Content starts

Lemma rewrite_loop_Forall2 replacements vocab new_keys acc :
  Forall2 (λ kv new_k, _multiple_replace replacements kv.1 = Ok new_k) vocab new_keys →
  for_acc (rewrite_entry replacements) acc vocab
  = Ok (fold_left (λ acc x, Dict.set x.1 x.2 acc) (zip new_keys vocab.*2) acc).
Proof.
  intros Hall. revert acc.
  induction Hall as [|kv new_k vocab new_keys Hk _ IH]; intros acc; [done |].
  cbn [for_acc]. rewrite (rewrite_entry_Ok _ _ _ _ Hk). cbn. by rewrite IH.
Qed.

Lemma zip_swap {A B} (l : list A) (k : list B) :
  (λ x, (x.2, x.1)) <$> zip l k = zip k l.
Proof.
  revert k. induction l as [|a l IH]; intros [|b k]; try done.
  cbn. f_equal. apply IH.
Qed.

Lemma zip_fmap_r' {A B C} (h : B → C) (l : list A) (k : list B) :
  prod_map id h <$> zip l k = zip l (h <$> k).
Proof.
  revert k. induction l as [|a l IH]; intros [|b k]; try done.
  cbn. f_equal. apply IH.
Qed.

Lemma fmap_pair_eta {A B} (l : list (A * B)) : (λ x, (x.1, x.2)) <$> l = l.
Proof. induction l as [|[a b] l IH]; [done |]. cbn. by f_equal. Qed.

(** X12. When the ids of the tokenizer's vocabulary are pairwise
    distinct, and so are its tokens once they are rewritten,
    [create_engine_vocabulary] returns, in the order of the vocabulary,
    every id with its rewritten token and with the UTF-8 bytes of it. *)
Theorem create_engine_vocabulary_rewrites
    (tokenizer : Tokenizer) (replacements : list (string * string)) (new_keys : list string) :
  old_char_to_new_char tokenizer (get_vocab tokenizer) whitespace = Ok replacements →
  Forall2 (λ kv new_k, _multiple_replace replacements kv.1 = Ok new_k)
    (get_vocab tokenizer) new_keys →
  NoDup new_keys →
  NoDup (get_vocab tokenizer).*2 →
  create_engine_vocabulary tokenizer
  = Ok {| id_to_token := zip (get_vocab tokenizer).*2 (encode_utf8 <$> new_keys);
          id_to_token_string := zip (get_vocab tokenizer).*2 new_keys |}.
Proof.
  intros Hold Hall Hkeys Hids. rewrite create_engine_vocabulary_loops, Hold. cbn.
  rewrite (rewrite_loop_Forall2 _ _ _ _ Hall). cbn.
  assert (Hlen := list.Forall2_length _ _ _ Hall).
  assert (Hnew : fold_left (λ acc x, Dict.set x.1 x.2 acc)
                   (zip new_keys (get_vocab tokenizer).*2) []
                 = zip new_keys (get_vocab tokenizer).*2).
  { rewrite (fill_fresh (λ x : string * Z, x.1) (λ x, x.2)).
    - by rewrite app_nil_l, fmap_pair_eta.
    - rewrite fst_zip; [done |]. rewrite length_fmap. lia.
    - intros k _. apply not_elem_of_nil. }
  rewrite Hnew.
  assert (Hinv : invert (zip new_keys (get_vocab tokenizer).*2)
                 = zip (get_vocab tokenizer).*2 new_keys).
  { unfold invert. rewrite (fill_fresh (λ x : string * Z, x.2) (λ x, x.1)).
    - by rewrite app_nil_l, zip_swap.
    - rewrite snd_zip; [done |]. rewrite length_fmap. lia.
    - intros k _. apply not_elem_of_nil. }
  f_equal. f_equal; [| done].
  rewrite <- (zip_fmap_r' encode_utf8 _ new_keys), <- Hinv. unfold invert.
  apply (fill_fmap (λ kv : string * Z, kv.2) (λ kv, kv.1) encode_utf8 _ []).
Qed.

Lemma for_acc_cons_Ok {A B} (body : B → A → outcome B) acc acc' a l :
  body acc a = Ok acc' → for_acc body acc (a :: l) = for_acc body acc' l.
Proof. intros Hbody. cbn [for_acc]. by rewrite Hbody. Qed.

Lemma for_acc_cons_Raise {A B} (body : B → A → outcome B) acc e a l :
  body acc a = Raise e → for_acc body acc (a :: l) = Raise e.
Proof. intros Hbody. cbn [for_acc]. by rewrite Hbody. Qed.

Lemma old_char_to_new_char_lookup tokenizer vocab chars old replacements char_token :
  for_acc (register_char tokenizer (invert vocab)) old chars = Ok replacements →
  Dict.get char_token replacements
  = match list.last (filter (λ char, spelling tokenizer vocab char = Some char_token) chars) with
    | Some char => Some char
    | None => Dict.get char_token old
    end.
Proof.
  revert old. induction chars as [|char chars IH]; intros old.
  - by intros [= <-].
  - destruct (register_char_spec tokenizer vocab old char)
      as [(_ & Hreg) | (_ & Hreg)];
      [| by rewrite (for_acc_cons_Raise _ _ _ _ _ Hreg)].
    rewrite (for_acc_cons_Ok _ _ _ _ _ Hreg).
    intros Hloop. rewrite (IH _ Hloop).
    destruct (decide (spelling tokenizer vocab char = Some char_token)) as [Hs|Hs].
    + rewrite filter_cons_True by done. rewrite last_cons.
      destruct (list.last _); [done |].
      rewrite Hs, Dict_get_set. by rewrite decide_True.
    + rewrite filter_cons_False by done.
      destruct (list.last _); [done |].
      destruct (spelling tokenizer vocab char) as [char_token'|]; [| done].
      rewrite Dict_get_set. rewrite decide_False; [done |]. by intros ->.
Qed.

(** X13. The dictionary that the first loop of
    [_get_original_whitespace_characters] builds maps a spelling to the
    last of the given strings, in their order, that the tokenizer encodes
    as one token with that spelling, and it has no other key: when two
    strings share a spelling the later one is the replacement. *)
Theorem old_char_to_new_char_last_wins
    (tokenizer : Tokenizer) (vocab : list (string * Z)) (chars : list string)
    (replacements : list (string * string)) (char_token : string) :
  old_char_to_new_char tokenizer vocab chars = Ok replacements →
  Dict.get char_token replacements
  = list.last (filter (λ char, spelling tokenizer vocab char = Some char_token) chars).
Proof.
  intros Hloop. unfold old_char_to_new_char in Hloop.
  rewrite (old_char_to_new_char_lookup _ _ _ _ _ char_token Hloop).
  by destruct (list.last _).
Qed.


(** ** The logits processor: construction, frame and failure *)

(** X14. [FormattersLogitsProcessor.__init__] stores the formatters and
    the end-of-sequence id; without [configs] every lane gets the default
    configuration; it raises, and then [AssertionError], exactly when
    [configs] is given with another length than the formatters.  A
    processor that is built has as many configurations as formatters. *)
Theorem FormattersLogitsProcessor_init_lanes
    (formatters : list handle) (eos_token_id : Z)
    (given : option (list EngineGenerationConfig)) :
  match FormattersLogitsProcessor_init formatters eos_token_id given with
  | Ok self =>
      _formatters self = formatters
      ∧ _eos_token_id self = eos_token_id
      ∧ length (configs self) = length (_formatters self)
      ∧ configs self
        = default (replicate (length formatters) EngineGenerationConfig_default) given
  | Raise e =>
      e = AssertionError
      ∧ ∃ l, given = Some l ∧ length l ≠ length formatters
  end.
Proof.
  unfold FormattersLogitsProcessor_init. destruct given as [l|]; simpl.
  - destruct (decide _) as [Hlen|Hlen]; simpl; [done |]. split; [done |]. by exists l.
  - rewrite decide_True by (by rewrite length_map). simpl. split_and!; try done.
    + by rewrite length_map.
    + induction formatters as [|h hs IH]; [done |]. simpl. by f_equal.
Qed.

Content ends

EXERCISE: Copy every line of the material, please, keeping it exactly the same.

ANSWER SECTION:
Lemma rewrite_loop_Forall2 replacements vocab new_keys acc :
  Forall2 (λ kv new_k, _multiple_replace replacements kv.1 = Ok new_k) vocab new_keys →
  for_acc (rewrite_entry replacements) acc vocab
  = Ok (fold_left (λ acc x, Dict.set x.1 x.2 acc) (zip new_keys vocab.*2) acc).
Proof.
  intros Hall. revert acc.
  induction Hall as [|kv new_k vocab new_keys Hk _ IH]; intros acc; [done |].
  cbn [for_acc]. rewrite (rewrite_entry_Ok _ _ _ _ Hk). cbn. by rewrite IH.
Qed.

Lemma zip_swap {A B} (l : list A) (k : list B) :
  (λ x, (x.2, x.1)) <$> zip l k = zip k l.
Proof.
  revert k. induction l as [|a l IH]; intros [|b k]; try done.
  cbn. f_equal. apply IH.
Qed.

Lemma zip_fmap_r' {A B C} (h : B → C) (l : list A) (k : list B) :
  prod_map id h <$> zip l k = zip l (h <$> k).
Proof.
  revert k. induction l as [|a l IH]; intros [|b k]; try done.
  cbn. f_equal. apply IH.
Qed.

Lemma fmap_pair_eta {A B} (l : list (A * B)) : (λ x, (x.1, x.2)) <$> l = l.
Proof. induction l as [|[a b] l IH]; [done |]. cbn. by f_equal. Qed.

(** X12. When the ids of the tokenizer's vocabulary are pairwise
    distinct, and so are its tokens once they are rewritten,
    [create_engine_vocabulary] returns, in the order of the vocabulary,
    every id with its rewritten token and with the UTF-8 bytes of it. *)
Theorem create_engine_vocabulary_rewrites
    (tokenizer : Tokenizer) (replacements : list (string * string)) (new_keys : list string) :
  old_char_to_new_char tokenizer (get_vocab tokenizer) whitespace = Ok replacements →
  Forall2 (λ kv new_k, _multiple_replace replacements kv.1 = Ok new_k)
    (get_vocab tokenizer) new_keys →
  NoDup new_keys →
  NoDup (get_vocab tokenizer).*2 →
  create_engine_vocabulary tokenizer
  = Ok {| id_to_token := zip (get_vocab tokenizer).*2 (encode_utf8 <$> new_keys);
          id_to_token_string := zip (get_vocab tokenizer).*2 new_keys |}.
Proof.
  intros Hold Hall Hkeys Hids. rewrite create_engine_vocabulary_loops, Hold. cbn.
  rewrite (rewrite_loop_Forall2 _ _ _ _ Hall). cbn.
  assert (Hlen := list.Forall2_length _ _ _ Hall).
  assert (Hnew : fold_left (λ acc x, Dict.set x.1 x.2 acc)
                   (zip new_keys (get_vocab tokenizer).*2) []
                 = zip new_keys (get_vocab tokenizer).*2).
  { rewrite (fill_fresh (λ x : string * Z, x.1) (λ x, x.2)).
    - by rewrite app_nil_l, fmap_pair_eta.
    - rewrite fst_zip; [done |]. rewrite length_fmap. lia.
    - intros k _. apply not_elem_of_nil. }
  rewrite Hnew.
  assert (Hinv : invert (zip new_keys (get_vocab tokenizer).*2)
                 = zip (get_vocab tokenizer).*2 new_keys).
  { unfold invert. rewrite (fill_fresh (λ x : string * Z, x.2) (λ x, x.1)).
    - by rewrite app_nil_l, zip_swap.
    - rewrite snd_zip; [done |]. rewrite length_fmap. lia.
    - intros k _. apply not_elem_of_nil. }
  f_equal. f_equal; [| done].
  rewrite <- (zip_fmap_r' encode_utf8 _ new_keys), <- Hinv. unfold invert.
  apply (fill_fmap (λ kv : string * Z, kv.2) (λ kv, kv.1) encode_utf8 _ []).
Qed.

Lemma for_acc_cons_Ok {A B} (body : B → A → outcome B) acc acc' a l :
  body acc a = Ok acc' → for_acc body acc (a :: l) = for_acc body acc' l.
Proof. intros Hbody. cbn [for_acc]. by rewrite Hbody. Qed.

Lemma for_acc_cons_Raise {A B} (body : B → A → outcome B) acc e a l :
  body acc a = Raise e → for_acc body acc (a :: l) = Raise e.
Proof. intros Hbody. cbn [for_acc]. by rewrite Hbody. Qed.

Lemma old_char_to_new_char_lookup tokenizer vocab chars old replacements char_token :
  for_acc (register_char tokenizer (invert vocab)) old chars = Ok replacements →
  Dict.get char_token replacements
  = match list.last (filter (λ char, spelling tokenizer vocab char = Some char_token) chars) with
    | Some char => Some char
    | None => Dict.get char_token old
    end.
Proof.
  revert old. induction chars as [|char chars IH]; intros old.
  - by intros [= <-].
  - destruct (register_char_spec tokenizer vocab old char)
      as [(_ & Hreg) | (_ & Hreg)];
      [| by rewrite (for_acc_cons_Raise _ _ _ _ _ Hreg)].
    rewrite (for_acc_cons_Ok _ _ _ _ _ Hreg).
    intros Hloop. rewrite (IH _ Hloop).
    destruct (decide (spelling tokenizer vocab char = Some char_token)) as [Hs|Hs].
    + rewrite filter_cons_True by done. rewrite last_cons.
      destruct (list.last _); [done |].
      rewrite Hs, Dict_get_set. by rewrite decide_True.
    + rewrite filter_cons_False by done.
      destruct (list.last _); [done |].
      destruct (spelling tokenizer vocab char) as [char_token'|]; [| done].
      rewrite Dict_get_set. rewrite decide_False; [done |]. by intros ->.
Qed.

(** X13. The dictionary that the first loop of
    [_get_original_whitespace_characters] builds maps a spelling to the
    last of the given strings, in their order, that the tokenizer encodes
    as one token with that spelling, and it has no other key: when two
    strings share a spelling the later one is the replacement. *)
Theorem old_char_to_new_char_last_wins
    (tokenizer : Tokenizer) (vocab : list (string * Z)) (chars : list string)
    (replacements : list (string * string)) (char_token : string) :
  old_char_to_new_char tokenizer vocab chars = Ok replacements →
  Dict.get char_token replacements
  = list.last (filter (λ char, spelling tokenizer vocab char = Some char_token) chars).
Proof.
  intros Hloop. unfold old_char_to_new_char in Hloop.
  rewrite (old_char_to_new_char_lookup _ _ _ _ _ char_token Hloop).
  by destruct (list.last _).
Qed.


(** ** The logits processor: construction, frame and failure *)

(** X14. [FormattersLogitsProcessor.__init__] stores the formatters and
    the end-of-sequence id; without [configs] every lane gets the default
    configuration; it raises, and then [AssertionError], exactly when
    [configs] is given with another length than the formatters.  A
    processor that is built has as many configurations as formatters. *)
Theorem FormattersLogitsProcessor_init_lanes
    (formatters : list handle) (eos_token_id : Z)
    (given : option (list EngineGenerationConfig)) :
  match FormattersLogitsProcessor_init formatters eos_token_id given with
  | Ok self =>
      _formatters self = formatters
      ∧ _eos_token_id self = eos_token_id
      ∧ length (configs self) = length (_formatters self)
      ∧ configs self
        = default (replicate (length formatters) EngineGenerationConfig_default) given
  | Raise e =>
      e = AssertionError
      ∧ ∃ l, given = Some l ∧ length l ≠ length formatters
  end.
Proof.
  unfold FormattersLogitsProcessor_init. destruct given as [l|]; simpl.
  - destruct (decide _) as [Hlen|Hlen]; simpl; [done |]. split; [done |]. by exists l.
  - rewrite decide_True by (by rewrite length_map). simpl. split_and!; try done.
    + by rewrite length_map.
    + induction formatters as [|h hs IH]; [done |]. simpl. by f_equal.
Qed.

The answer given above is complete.